4. Schweiz: Nebelgrind, 2012
Regie: Barbara KulcsarDer Schweizer Spielfilm zeigt eine Willisauer Bauernfamilie, in welcher der verwitwete Grossvater Karli für Unmut sorgt. Seine zunehmende Vergesslichkeit und die daraus resultierenden Folgen belasten die ihn pflegende Schwiegertochter Fränzi stark. Als diese für zwei Wochen in die Erholungsferien fährt, bemerkt der Sohn, wie die geistigen Fähigkeiten seines Vaters zunehmend verblassen, und er kommt bald an seine nervlichen Grenzen. Ein schweizerischer Spielfilm zur Demenz-Problematik, mit Happy-End.
5. USA: The Notebook, 2004
Regie: Nick CassavetesWas, wenn die grösste Liebe durch unheilbare Krankheit auf die Probe gestellt wird? Dies ist das Leitthema des 2004 verfilmten Romans von Nicholas Sparks. Die Liebesgeschichte zwischen der reichen Allie Hamilton (Rachel McAdams) und dem Landjungen Noah Calhoun (Ryan Gosling) spielt in den 1940er-Jahren in South Carolina. Sie beruht auf wahren Begebenheiten und ist gleichermassen herzzerreissend wie wunderbar.
Der Film illustriert den fortwährenden Versuch von Noah gegen Allies erbarmungslosen Schleier des Vergessens anzukämpfen. Die Geschichte zeigt auf eindrückliche Weise, was es bedeutet, auf der Suche nach einem Menschen zu sein, der sich selber als Person zwar schon längst vergessen hat, den man aber noch immer liebt.
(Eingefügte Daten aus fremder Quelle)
(* ===== verification/Storage.v ===== *)
(** * Storage: strings, expiry and the whole database

    [impl CacheStorage] of [src/cache/src/storage.rs], the operations on string
    values, on the expiry slot and on the keyspace; [StorageTypes] has the
    operations on the other types.  A method that takes a write lock is a
    function from the map to the map and the method's result; one that takes
    a read lock is a function of the map.  [now] is the monotonic clock. *)

From S2P Require Import Prelude Text External Float64 Values SortedSet Stream Keyspace.
#[local] Open Scope Z_scope.

Definition WRONGTYPE : bytes :=
  bs "WRONGTYPE Operation against a key holding the wrong kind of value".
Definition not_an_integer : bytes := bs "Value is not an integer".
Definition no_such_key : bytes := bs "ERR no such key".

(** [String::from_utf8_lossy(bytes).parse::<i64>()]. *)
Definition parse_stored_i64 (b : bytes) : option Z := parse_i64 (from_utf8_lossy b).

(** The clamping of an index pair that [LTRIM] and [ZREVRANGE] share: a
    half-open range of [usize]; [stop + 1] is an [i64] and wraps. *)
Definition clamp_start (len start : Z) : Z :=
  as_usize (if start <? 0 then Z.max (len + start) 0 else Z.min start len).
Definition clamp_stop (len stop : Z) : Z :=
  as_usize (if stop <? 0 then Z.max (len + stop) (-1) + 1
            else Z.min (wrap_i64 (stop + 1)) len).

(** [&v[s..e]], [v.slice(s..e)]: a slice that is out of range panics. *)
Definition slice {A} (s e : Z) (l : list A) : res (list A) :=
  if (s <=? e) && (e <=? len l) then Ok (take (Z.to_nat (e - s)) (drop (Z.to_nat s) l))
  else Panic.

Section storage.
Context `{KeyMap M}.

(** ** Strings *)

Definition get (now : Z) (key : bytes) (m : M) : option bytes :=
  match entry key m with
  | None => None
  | Some v =>
      if is_expired now v then None
      else match v with CString value _ => Some value | _ => None end
  end.

Definition set (now : Z) (key value : bytes) (ttl : option Z) (m : M) : M * res bool :=
  let expires_at : res (option Z) :=
    match ttl with
    | Some d => at' ← instant_add now d; Ok (Some at')
    | None => Ok None
    end in
  match expires_at with
  | Ok expires_at => (set_entry key (Some (CString value expires_at)) m, Ok true)
  | Err e => (m, Err e)
  | Panic => (m, Panic)
  end.

Definition delete (key : bytes) : M -> M * bool :=
  with_entry key (fun e => (None, bool_decide (is_Some e))).

(** [current + 1] is not checked: it wraps. *)
Definition incr (key : bytes) : M -> M * res Z :=
  with_entry key (fun e =>
    match e with
    | Some (CString b at') =>
        match parse_stored_i64 b with
        | Some current =>
            let new_value := wrap_i64 (current + 1) in
            (Some (CString (show_int new_value) at'), Ok new_value)
        | None => (e, Err not_an_integer)
        end
    | Some _ => (e, Err WRONGTYPE)
    | None => (Some (CString (bs "1") None), Ok 1)
    end).

Definition decr (key : bytes) : M -> M * res Z :=
  with_entry key (fun e =>
    match e with
    | Some (CString b at') =>
        match parse_stored_i64 b with
        | Some current =>
            let new_value := wrap_i64 (current - 1) in
            (Some (CString (show_int new_value) at'), Ok new_value)
        | None => (e, Err not_an_integer)
        end
    | Some _ => (e, Err WRONGTYPE)
    | None => (Some (CString (bs "-1") None), Ok (-1))
    end).

Definition append (key value : bytes) : M -> M * res Z :=
  with_entry key (fun e =>
    match e with
    | Some (CString existing at') =>
        let combined := existing ++ value in
        (Some (CString combined at'), Ok (len combined))
    | Some _ => (e, Err WRONGTYPE)
    | None => (Some (CString value None), Ok (len value))
    end).

Definition strlen (key : bytes) (m : M) : res Z :=
  match entry key m with
  | Some (CString b _) => Ok (len b)
  | Some _ => Err WRONGTYPE
  | None => Ok 0
  end.

Definition set_nx (now : Z) (key value : bytes) : M -> M * bool :=
  with_entry key (fun e =>
    match e with
    | Some v => if negb (is_expired now v) then (e, false) else (Some (CString value None), true)
    | None => (Some (CString value None), true)
    end).

Definition set_ex (now : Z) (key value : bytes) (ttl : Z) (m : M) : M * res unit :=
  match instant_add now ttl with
  | Ok expires_at => (set_entry key (Some (CString value (Some expires_at))) m, Ok tt)
  | Err e => (m, Err e)
  | Panic => (m, Panic)
  end.

Definition get_set (now : Z) (key value : bytes) : M -> M * res (option bytes) :=
  with_entry key (fun e =>
    match e with
    | Some (CString b _) => (Some (CString value None), Ok (Some b))
    | Some v =>
        if negb (is_expired now v) then (e, Err WRONGTYPE)
        else (Some (CString value None), Ok None)
    | None => (Some (CString value None), Ok None)
    end).

Definition incr_by (key : bytes) (delta : Z) : M -> M * res Z :=
  with_entry key (fun e =>
    match e with
    | Some (CString b at') =>
        match parse_stored_i64 b with
        | Some current =>
            match checked_add_i64 current delta with
            | Some new_value => (Some (CString (show_int new_value) at'), Ok new_value)
            | None => (e, Err (bs "ERR increment or decrement would overflow"))
            end
        | None => (e, Err not_an_integer)
        end
    | Some _ => (e, Err WRONGTYPE)
    | None => (Some (CString (show_int delta) None), Ok delta)
    end).

Definition incr_by_float (key : bytes) (delta : f64) : M -> M * res f64 :=
  with_entry key (fun e =>
    match e with
    | Some (CString b at') =>
        match parse_f64 (from_utf8_lossy b) with
        | Some current =>
            let new_value := f64_add current delta in
            if negb (is_finite new_value)
            then (e, Err (bs "ERR increment would produce NaN or Infinity"))
            else (Some (CString (f64_to_string new_value) at'), Ok new_value)
        | None => (e, Err (bs "Value is not a valid float"))
        end
    | Some _ => (e, Err WRONGTYPE)
    | None => (Some (CString (f64_to_string delta) None), Ok delta)
    end).

Definition get_range (key : bytes) (start end' : Z) (m : M) : res (option bytes) :=
  match entry key m with
  | Some (CString b _) =>
      let n := len b in
      if n =? 0 then Ok (Some [])
      else
        let s := as_usize (if start <? 0 then Z.max (n + start) 0 else Z.min start n) in
        let e := as_usize (if end' <? 0 then Z.max (n + end') 0 else Z.min end' (n - 1)) in
        if e <? s then Ok (Some [])
        else r ← slice s (Z.min e (n - 1) + 1) b; Ok (Some r)
  | Some _ => Ok None
  | None => Ok None
  end.

(** ** The whole database *)

Definition exists' (now : Z) (keys : list bytes) (m : M) : Z :=
  len (filter (fun key => match entry key m with
                          | Some v => negb (is_expired now v)
                          | None => false
                          end = true) keys).

(** [str::contains], and [pattern.replace('*', "")]. *)
Fixpoint starts_with (p s : bytes) : bool :=
  match p, s with
  | [], _ => true
  | a :: p, b :: s => bool_decide (a = b) && starts_with p s
  | _ :: _, [] => false
  end.
Fixpoint contains (p s : bytes) : bool :=
  starts_with p s || match s with [] => false | _ :: s => contains p s end.
Definition matches_pattern_static (key pattern : bytes) : bool :=
  if bool_decide (pattern = bs "*") then true
  else contains (filter (fun b => b <> x2a) pattern) key.

Definition keys `{HashOrder} (now : Z) (pattern : bytes) (m : M) : list bytes :=
  concat (map (fun t : table =>
    if bool_decide (pattern = bs "*") then
      map fst (filter (fun kv => negb (is_expired now kv.2) = true) (hm_iter t))
    else
      map fst (filter (fun kv => negb (is_expired now kv.2) &&
                                 matches_pattern_static (from_utf8_lossy kv.1) pattern = true)
                 (hm_iter t))) (shards m)).

Definition flushall : M -> M := map_shards (fun _ => ∅).

Definition dbsize `{HashOrder} (now : Z) (m : M) : Z :=
  foldr Z.add 0 (map (fun t : table =>
    len (filter (fun kv => negb (is_expired now kv.2) = true) (hm_iter t))) (shards m)).

(** ** Expiry *)

Definition set_expiry (now : Z) (key : bytes) (expires_at : Z) : M -> M * bool :=
  with_entry key (fun e =>
    match e with
    | Some value =>
        if negb (is_expired now value) then (Some (expires_at_mut (Some expires_at) value), true)
        else (e, false)
    | None => (e, false)
    end).

(** [Duration::as_millis() as i64]. *)
Definition as_millis_i64 (d : Z) : Z := wrap_i64 (d / ns_per_ms).

Definition pttl_millis (now : Z) (key : bytes) (m : M) : option Z :=
  match entry key m with
  | None => None
  | Some value =>
      if is_expired now value then None
      else match expires_at_ref value with
           | None => Some (-1)
           | Some at' => if at' <=? now then Some 0 else Some (as_millis_i64 (at' - now))
           end
  end.

Definition persist (now : Z) (key : bytes) : M -> M * bool :=
  with_entry key (fun e =>
    match e with
    | Some value =>
        if negb (is_expired now value) then
          match expires_at_ref value with
          | Some _ => (Some (expires_at_mut None value), true)
          | None => (e, false)
          end
        else (e, false)
    | None => (e, false)
    end).

Definition cleanup_expired (now : Z) : M -> M :=
  map_shards (filter (fun kv => negb (is_expired now kv.2) = true)).

Definition get_all_entries `{HashOrder} (m : M) : list (bytes * CacheValue) :=
  concat (map (fun t : table => hm_iter t) (shards m)).

(** ** Keys of any type *)

Definition type_of (now : Z) (key : bytes) (m : M) : bytes :=
  match entry key m with
  | Some v =>
      if negb (is_expired now v) then
        match v with
        | CString _ _ => bs "string"
        | CHash _ => bs "hash"
        | CList _ => bs "list"
        | CSet _ => bs "set"
        | CSortedSet _ => bs "zset"
        | CStream _ => bs "stream"
        end
      else bs "none"
  | None => bs "none"
  end.

(** The two lock scopes of [rename]: the source is removed, then the
    destination is inserted. *)
Definition rename_take (now : Z) (key : bytes) : M -> M * res CacheValue :=
  with_entry key (fun e =>
    (None, match e with
           | Some v => if negb (is_expired now v) then Ok v else Err no_such_key
           | None => Err no_such_key
           end)).
Definition rename (now : Z) (key new_key : bytes) (m : M) : M * res unit :=
  let '(m, value) := rename_take now key m in
  match value with
  | Ok value => (set_entry new_key (Some value) m, Ok tt)
  | Err e => (m, Err e)
  | Panic => (m, Panic)
  end.

(** The first shard, in a random order, that has a live entry supplies the key. *)
Fixpoint random_key_loop `{HashOrder, Rng} (now : Z) (i : nat) (order : list nat)
    (ts : list table) : option bytes :=
  match order with
  | [] => None
  | j :: order =>
      match choose i (filter (fun kv => negb (is_expired now kv.2) = true)
                        (hm_iter (default ∅ (ts !! j)))) with
      | Some (k, _) => Some k
      | None => random_key_loop now (S i) order ts
      end
  end.
Definition random_key `{HashOrder, Rng} (now : Z) (m : M) : option bytes :=
  random_key_loop now 0 (shuffled (length (shards m))) (shards m).
End storage.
6. Grossbritannien: Iris, 2001
Regie: Richard Eyre«Iris» ist ein Film über das Leben der bekannten und brillianten englischen Schriftstellerin Iris Murdoch. Der Film folgt dem Buch «Elegie für Iris». Geschrieben wurde es von Murdochs Mann, dem Kritiker John Bayley.
Kate Winslet und Judi Dench teilen sich die Rolle der Iris: die eine als junge, frivole Frau, die andere als ältere, erst sehr erfolgreiche, dann der Krankheit erliegende Dame. Die Geschichte erzählt von einer offenen und intelligenten Studentin, deren erotische Eskapaden ihr Mann sein Leben lang ertragen hat. Und wie er sie schliesslich doch an den Widersacher Alzheimer verliert. Ein Zeugnis für die Fragilität menschlicher Existenz und Exzellenz.